(** With the server attached, [#processNotification] runs to its end and
    changes the sockets only: those [reached] get the frame. *)
Lemma processNotification_attached cfg item w :
  World.wsServer w = true →
  let n := QueueItem.notification item in
  ∃ entry cs',
    processNotification cfg item w = (None, World.addLog entry (World.setClients cs' w)) ∧
    ∀ c, cs' !! c
         = match World.clients w !! c with
           | Some ws =>
               if decide (reached n
                            (ClientManager.getConnectionsByChannel
                               (World.clientManager w) (Notification.channel n)) c ws)
               then Some (Socket.send (frameOf n) ws) else Some ws
           | None => None
           end.
Proof.
  intros Hws n. unfold processNotification. fold n.
  pose proof (getConnectionsByChannel_NoDup (World.clientManager w)
                (Notification.channel n)) as Hnd.
  destruct (ClientManager.getConnectionsByChannel (World.clientManager w)
              (Notification.channel n)) as [|c0 conns] eqn:Hconns.
  - eexists _, (World.clients w). split; [by destruct w|].
    intros c. destruct (World.clients w !! c) as [ws|]; [|done].
    rewrite decide_False; [done|]. intros [H _]. by apply not_elem_of_nil in H.
  - destruct (sendAll_attached n (c0 :: conns) [] w Hws Hnd) as (res & cs' & -> & Hcs).
    eexists _, cs'. split; [done|]. exact Hcs.
Qed.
════════════════
**How to complete this task**
Take each line of the material above that holds the string "intros" and copy it.

**Answer for this exercise**
  intros Hws n. unfold processNotification. fold n.
    intros c. destruct (World.clients w !! c) as [ws|]; [|done].
    rewrite decide_False; [done|]. intros [H _]. by apply not_elem_of_nil in H.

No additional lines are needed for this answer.